気づけば、頬を涙が伝っていた。悲しみが止め処なくあふれてくる。

 鼻をすする音がやがて、嗚咽に変わった。もう、制御できなかった。

「……無理だよ」

 弘斗のことを忘れるなんて。

 そんなの、絶対に無理だ。

 どうしたって、忘れられるはずがない。

 肩にかけていたスクールバッグ。それに付けられている、ペンギンのキーホルダーをぎゅっと握る。

 呪われてもいいから、化けて出て、また私に会いに来てよ。そんなことすら考えてしまう。

 その前に、死なないでよ。

 私は、他の誰かと幸せになりたいんじゃない。好きな人と――弘斗と幸せになりたいんだ。

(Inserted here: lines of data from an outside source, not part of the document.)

(* ===== verification/Prover.v ===== *)
(** * The prover worker (apps/prover/src/worker.ts)

    Proof jobs from the queue through witness, proof, local verification and
    conversion to the stored public outputs.  Theorem: a turn of the worker
    never throws and settles the job it claimed; a job only becomes [ready]
    with a proof that verified locally, its stored result has public members
    only, and its raw witness files are gone. *)
From S2P Require Import Prelude JsText JsCollections Json Crypto Database JobQueue Runtime Host Field Assets Proving Evm Worker.
Import JsText Json Crypto Runtime Host Proving Worker.

Module Prover.

Definition PROOF_JOB_TYPES : list string :=
  ["withdraw_public"; "withdraw_cctp"; "rfq_settlement"; "private_transfer"; "deposit_note_mint"].

Section Prover.
Context `{Os} `{Env} `{Sha256}.

Definition SCRATCH : string := envNullish "SHADE_SCRATCH_DIR" (resolve (envNullish "SHADE_ROOT" cwd) ".scratch").

(** ** The payload *)
Definition strOr (j : json) (d : string) : string := match j with JNull => d | _ => Database.textOf j end.
Definition optText (j : json) : option string := match j with JNull => None | _ => Some (Database.textOf j) end.
Definition textsOf (j : json) : list string := match j with JArr l => map Database.textOf l | _ => [] end.
Definition bindingOf (j : json) : option WithdrawBinding :=
  match j with
  | JNull => None
  | _ => Some (mkBinding (strField j "operationType") (strField j "recipientHash") (strField j "relayerFee") (strField j "deadlineLedger")
           (optText (field j "quoteHash")) (optText (field j "intentHash")) (optText (field j "fillReceiptHash"))
           (optText (field j "destinationDomain")) (optText (field j "destinationRecipient")) (optText (field j "maxFee"))
           (optText (field j "minFinalityThreshold")))
  end.
Definition depositBindingOf (j : json) : DepositBinding :=
  let f k := strField j k in
  mkDeposit (f "sourceDomain") (f "destinationDomain") (f "cctpNonceHex") (f "burnTxHashHex") (f "amount6dp") (f "amount7dp")
    (f "assetStrkey") (f "poolStrkey") (f "encryptedNotePayloadHashHex") (f "policyIdHex") (f "poolId") (f "chainId").

Definition assertVerified (jobId : string) (ok : bool) : M Worker unit :=
  setStatus jobId "verifying_locally" (if ok then "snarkjs verify OK" else "snarkjs verify FAILED") ;;
  guardM ok (Error None "local proof verification failed").
Definition commitmentsOr (p : json) (coin : GeneratedCoin) : list string :=
  match field p "commitmentsDecimal" with JNull => [commitmentDecimal coin] | l => textsOf l end.

(** The proof of one job, as the public result to store. *)
Definition prove (jobId jobType tag : string) (p : json) (coin : GeneratedCoin) : M Worker json :=
  let scope := strOr (field p "scope") "shade" in
  let assoc := truthyOpt (optText (field p "assocPath")) in
  if jobType ==? "private_transfer" then
    match assoc with
    | None => failM (jobType +:+ " requires assocPath")
    | Some a =>
        pr ← onHost (buildTransferProof coin (commitmentsOr p coin) scope (strOr (field p "fee7dp") "0") SCRATCH tag (Some a));
        assertVerified jobId (t_locallyVerified pr) ;;
        mret (JObj [("proofHex", JStr (t_proofHex pr)); ("publicHex", JStr (t_publicHex pr)); ("stateRootHex", JStr (t_stateRootHex pr));
                    ("associationRootHex", JStr (t_associationRootHex pr)); ("outputCommitmentHex", JStr (t_outputCommitmentHex pr))])
    end
  else if jobType ==? "deposit_note_mint" then
    if negb (truthyJson (field p "depositBinding")) then failM "deposit_note_mint requires depositBinding"
    else
      pr ← onHost (buildDepositProof coin (depositBindingOf (field p "depositBinding")) SCRATCH tag);
      assertVerified jobId (d_locallyVerified pr) ;;
      mret (JObj [("proofHex", JStr (d_proofHex pr)); ("publicHex", JStr (d_publicHex pr)); ("commitmentHex", JStr (d_commitmentHex pr))])
  else
    match assoc with
    | None => failM (jobType +:+ " requires assocPath")
    | Some a =>
        pr ← onHost (buildNoteProof coin (commitmentsOr p coin) scope SCRATCH tag a (bindingOf (field p "binding")));
        assertVerified jobId (n_locallyVerified pr) ;;
        mret (JObj [("proofHex", JStr (n_proofHex pr)); ("publicHex", JStr (n_publicHex pr)); ("stateRootHex", JStr (n_stateRootHex pr))])
    end.
Definition witnessFiles (tag : string) : list string :=
  map (fun s => SCRATCH +:+ "/" +:+ tag +:+ s) ["_witness.wtns"; "_x.wtns"; "_dep.wtns"].
Definition jobTag (job : JobQueue.ServiceJob) : string :=
  strOr (field (JobQueue.payload job) "tag") ("job_" +:+ sliceTo 8 (JobQueue.job_id job)).
Definition processProofJob (job : JobQueue.ServiceJob) : M Worker json :=
  let p := JobQueue.payload job in
  let id := JobQueue.job_id job in
  let tag := jobTag job in
  coin ← onHost (coinFromPath (strField p "coinPath"));
  setStatus id "building_witness" (JobQueue.job_type job +:+ " witness") ;;
  setStatus id "proving" "groth16 prove" ;;
  result ← prove id (JobQueue.job_type job) tag p coin;
  setStatus id "converting_for_soroban" "circom2soroban bytes ready" ;;
  onHost (foreachM rmSync (witnessFiles tag)) ;;
  onQueue (JobQueue.complete id result "ready") ;;
  mret result.
Definition runProverOnce : M Worker bool :=
  runOnce JobQueue.prover PROOF_JOB_TYPES (fun job => processProofJob job ;; mret tt).
(** [fuel] turns of the endless loop. *)
Definition runProverLoop (fuel : nat) (intervalMs : Z) : M Worker unit :=
  runLoop fuel intervalMs JobQueue.prover PROOF_JOB_TYPES (fun job => processProofJob job ;; mret tt).

(** ** Facts *)
Definition publicKeys : list string :=
  ["proofHex"; "publicHex"; "stateRootHex"; "associationRootHex"; "outputCommitmentHex"; "commitmentHex"].
Definition publicResult (j : json) : Prop := exists kvs, j = JObj kvs /\ kvs.*1 ⊆ publicKeys.
(** The job's events record a verification that succeeded. *)
Definition verifiedEvent (id : string) (d : JobQueue.DB) : Prop :=
  exists t, JobQueue.mkServiceEvent id "verifying_locally" (Some "snarkjs verify OK") t ∈ JobQueue.events d.

Lemma preserves_assert id d0 ok : preserves (held id d0) (assertVerified id ok).
Proof. unfold assertVerified. apply preserves_bind; [by apply held_setStatus|auto with preserve]. Qed.
Lemma preserves_fail_msg id d0 msg : preserves (held id d0) (failM msg : M Worker json).
Proof. apply preserves_throw. Qed.
Lemma preserves_prove id d0 jt tag p coin : preserves (held id d0) (prove id jt tag p coin).
Proof.
  unfold prove. repeat case_match; try apply preserves_fail_msg;
    (apply preserves_bind; [apply preserves_onHost|intros pr; apply preserves_bind; [apply preserves_assert|intros _; apply preserves_ret]]).
Qed.
Lemma preserves_process job d0 : preserves (held (JobQueue.job_id job) d0) (processProofJob job).
Proof.
  unfold processProofJob. cbv zeta. apply preserves_bind; [auto with preserve|intros coin].
  apply preserves_bind; [by apply held_setStatus|intros _]. apply preserves_bind; [by apply held_setStatus|intros _].
  apply preserves_bind; [apply preserves_prove|intros res]. apply preserves_bind; [by apply held_setStatus|intros _].
  apply preserves_bind; [auto with preserve|intros _]. apply preserves_bind; [by apply held_complete|auto with preserve].
Qed.
Lemma assertVerified_Ok id ok w u w' :
  assertVerified id ok w = (Ok u, w') -> ok = true /\ verifiedEvent id (db w').
Proof.
  unfold assertVerified. intros Hr. bind_ok Hr as u1 w1 E. apply guardM_Ok in Hr as [-> ->]. split; [done|].
  unfold setStatus, onQueue, JobQueue.setStatus, mbind, M_bind, getM, JobQueue.updateJob, modifyM, JobQueue.event in E. simpl in E.
  destruct (existsb _ _); [|done]. injection E as _ <-. eexists. simpl. apply elem_of_app. right. by left.
Qed.
Lemma prove_Ok id jt tag p coin w res w' :
  prove id jt tag p coin w = (Ok res, w') -> publicResult res /\ verifiedEvent id (db w').
Proof.
  unfold prove. intros Hr. repeat case_match; try done;
    bind_ok Hr as pr w1 E1; bind_ok Hr as u w2 E2; apply ret_Ok in Hr as [-> ->]; apply assertVerified_Ok in E2 as [_ Hv];
    (split; [eexists; split; [reflexivity|simpl; unfold publicKeys; set_solver]|done]).
Qed.
Lemma keeps_verified_setStatus id id' st d : preserves (fun w => verifiedEvent id (db w)) (setStatus id' st d).
Proof.
  intros w [t Ht]. unfold setStatus, onQueue, JobQueue.setStatus, mbind, M_bind, getM, JobQueue.updateJob, modifyM, JobQueue.event. simpl.
  destruct (existsb _ _); exists t; simpl; [apply elem_of_app; by left|done].
Qed.
Lemma rmSync_all l h : exists h', foreachM rmSync l h = (Ok tt, h') /\ Forall (fun f => files h' !! f = None) l.
Proof.
  revert h. induction l as [|f l IH]; intros h; cbn [foreachM]; [by exists h|]. unfold mbind, M_bind, rmSync.
  destruct (IH (mkHost (delete f (files h)) (tick h))) as (h' & E & Hl). exists h'. split; [exact E|]. constructor; [|done].
  assert (forall l h h', foreachM rmSync l h = (Ok tt, h') -> files h !! f = None -> files h' !! f = None) as Hk.
  { clear. induction l as [|g l IH]; intros h h'; cbn [foreachM]; [by intros [= <-]|]. unfold mbind, M_bind, rmSync. intros E Hf.
    eapply IH; [exact E|]. simpl. rewrite lookup_delete_None. by right. }
  apply (Hk _ _ _ E). simpl. apply lookup_delete_None. by left.
Qed.

(** A job whose processing succeeded. *)
Record provedJob (job : JobQueue.ServiceJob) (w' : Worker) : Prop := {
  pj_row : exists j' res, j' ∈ JobQueue.jobs (db w') /\ JobQueue.job_id j' = JobQueue.job_id job /\ JobQueue.status j' = "ready" /\
    JobQueue.job_result j' = Some res /\ publicResult res;
  pj_verified : verifiedEvent (JobQueue.job_id job) (db w');
  pj_erased : Forall (fun f => files (Evm.host (net w')) !! f = None) (witnessFiles (jobTag job)) }.
Lemma complete_row id res st d d' : JobQueue.complete id res st d = (Ok tt, d') ->
  (exists j', j' ∈ JobQueue.jobs d' /\ JobQueue.job_id j' = id /\ JobQueue.status j' = st /\ JobQueue.job_result j' = Some res) /\
  (verifiedEvent id d -> verifiedEvent id d').
Proof.
  unfold JobQueue.complete, mbind, M_bind, getM, JobQueue.updateJob, modifyM, JobQueue.event. simpl.
  destruct (existsb _ _) eqn:E; [|done]. intros [= <-]. simpl. split.
  - apply JobQueue.existsb_hasId, list_elem_of_fmap in E as (j & Ej & Hj). exists j. split; [done|]. split; [done|].
    apply elem_of_updateWhere in Hj as (k & Hk & ->). destruct (JobQueue.hasId id k) eqn:Ek; [done|].
    apply not_true_iff_false in Ek as []. by apply JobQueue.hasId_true.
  - intros [t Ht]. exists t. simpl. apply elem_of_app. by left.
Qed.
Lemma process_Ok job w res w' : processProofJob job w = (Ok res, w') -> provedJob job w'.
Proof.
  unfold processProofJob. cbv zeta. intros Hr. bind_ok Hr as coin w1 E1. bind_ok Hr as u2 w2 E2. bind_ok Hr as u3 w3 E3.
  bind_ok Hr as r w4 E4. bind_ok Hr as u5 w5 E5. bind_ok Hr as u6 w6 E6. bind_ok Hr as u7 w7 E7. apply ret_Ok in Hr as [-> ->].
  apply prove_Ok in E4 as [Hp Hv]. 
  pose proof (keeps_verified_setStatus _ (JobQueue.job_id job) "converting_for_soroban" "circom2soroban bytes ready" w4 Hv) as Hv5. rewrite E5 in Hv5. simpl in Hv5.
  unfold onHost, onNet, Evm.onHost in E6. destruct (rmSync_all (witnessFiles (jobTag job)) (Evm.host (net w5))) as (h' & Eh & Hf).
  rewrite Eh in E6. injection E6 as _ <-. unfold onQueue in E7. simpl in E7. destruct (JobQueue.complete _ _ _ _) as [rc d'] eqn:Ec.
  injection E7 as -> <-. destruct u7. destruct (complete_row _ _ _ _ _ Ec) as [(j' & Hj & Hid & Hst & Hres) Hkeep].
  split; [by exists j', r|by apply Hkeep|exact Hf].
Qed.

(** C24. A turn of the prover never throws and settles the job it claims: it
    touches no other job, and either the job is [ready] with a proof that
    verified locally, a stored result of public members only and no raw
    witness file left, or its row carries the error and the job is to be
    retried after the backoff or has failed for good. *)
Theorem prover_turn w r w' :
  JobQueue.wf (db w) -> runProverOnce w = (r, w') ->
  turn JobQueue.prover PROOF_JOB_TYPES (fun job => processProofJob job ;; mret tt) w r w' /\
  (forall job d1, JobQueue.claimNext JobQueue.prover PROOF_JOB_TYPES (db w) = (Ok (Some job), d1) ->
     provedJob job w' \/ exists e, (processProofJob job (mkWorker d1 (net w))).1 = Throw e).
Proof.
  intros Hwf Hr. split.
  - apply runOnce_turn; [done| |exact Hr]. intros j d0. apply preserves_bind; [apply preserves_process|auto with preserve].
  - intros job d1 Ec. unfold runProverOnce, runOnce, mbind, M_bind, onQueue in Hr. rewrite Ec in Hr. unfold catchM in Hr.
    destruct (processProofJob job (mkWorker d1 (net w))) as [[res|e] w2] eqn:Ep; [|right; by exists e].
    left. cbn in Hr. injection Hr as _ <-. by eapply process_Ok.
Qed.
End Prover.

(** ** Witness: a private transfer whose tools write what is read *)
Definition toyCoin : string := stringify (JObj [("commitment_hex", JStr "0x1"); ("coin", JObj [("commitment", JStr "1"); ("value", JStr "5")])]).
Definition toyTools : Os := {|
  cwd := "/"; clock k := k; spawn k c a p := mkExit None "" "";
  execFile k cmd args fs :=
    (Ok "[INFO] snarkJS: OK!",
     match args with
     | "transfer" :: _ => <["/.scratch/t_xfer.json" := stringify (JObj [("stateRoot", JStr "1"); ("associationRoot", JStr "2"); ("outputCommitment", JStr "3")])]> fs
     | _ => fs
     end) |}.
Definition toyJob : json := JObj [("coinPath", JStr "/c.json"); ("assocPath", JStr "/a.json"); ("tag", JStr "t")].
Definition toyWorker : Worker :=
  mkWorker (JobQueue.enqueue "job-1" JobQueue.prover "private_transfer" toyJob None (JobQueue.emptyDB 0)).2
    (Evm.mkNet (mkHost {[ "/c.json" := toyCoin ]} 0) []).
Lemma prover_turn_witness : exists w' job d1,
  @runProverOnce toyTools (fun _ => None) Toy.toy_sha toyWorker = (Ok true, w') /\
  JobQueue.claimNext JobQueue.prover PROOF_JOB_TYPES (db toyWorker) = (Ok (Some job), d1) /\
  @provedJob toyTools (fun _ => None) job w'.
Proof.
  eexists _, _, _. split; [vm_compute; reflexivity|]. split; [vm_compute; reflexivity|].
  destruct (@prover_turn toyTools (fun _ => None) Toy.toy_sha toyWorker _ _ ltac:(apply JobQueue.preserves_enqueue, JobQueue.wf_empty)
    ltac:(vm_compute; reflexivity)) as [_ Hs].
  destruct (Hs _ _ ltac:(vm_compute; reflexivity)) as [Hok|[e He]]; [exact Hok|]. exfalso. revert He. vm_compute. discriminate.
Defined.
End Prover.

 そのまま数分ほど泣き続けて、ようやく落ち着いてきた。

 ハンカチで目元をぬぐって、弘斗の手紙を改めて読み返す。

 ――本当に、弘斗はバカだ。

 何が、僕はもうこの世にいないんだね、だ。

 何が、僕のことは綺麗さっぱり忘れて、どうか幸せになってください、だ。

 あまりにも自分勝手すぎる。

 どうにか涙は止まったけれど、胸の奥から湧いてくる感情は止まらない。

 その感情が、悲しみなのか怒りなのか、その両方なのか、自分でも判断がつかなかった。

 心に渦巻くごちゃごちゃの感情は、臨界点を超えて――。

「こんなものっ!」

 私は弘斗の手紙を、力任せに引き裂いた。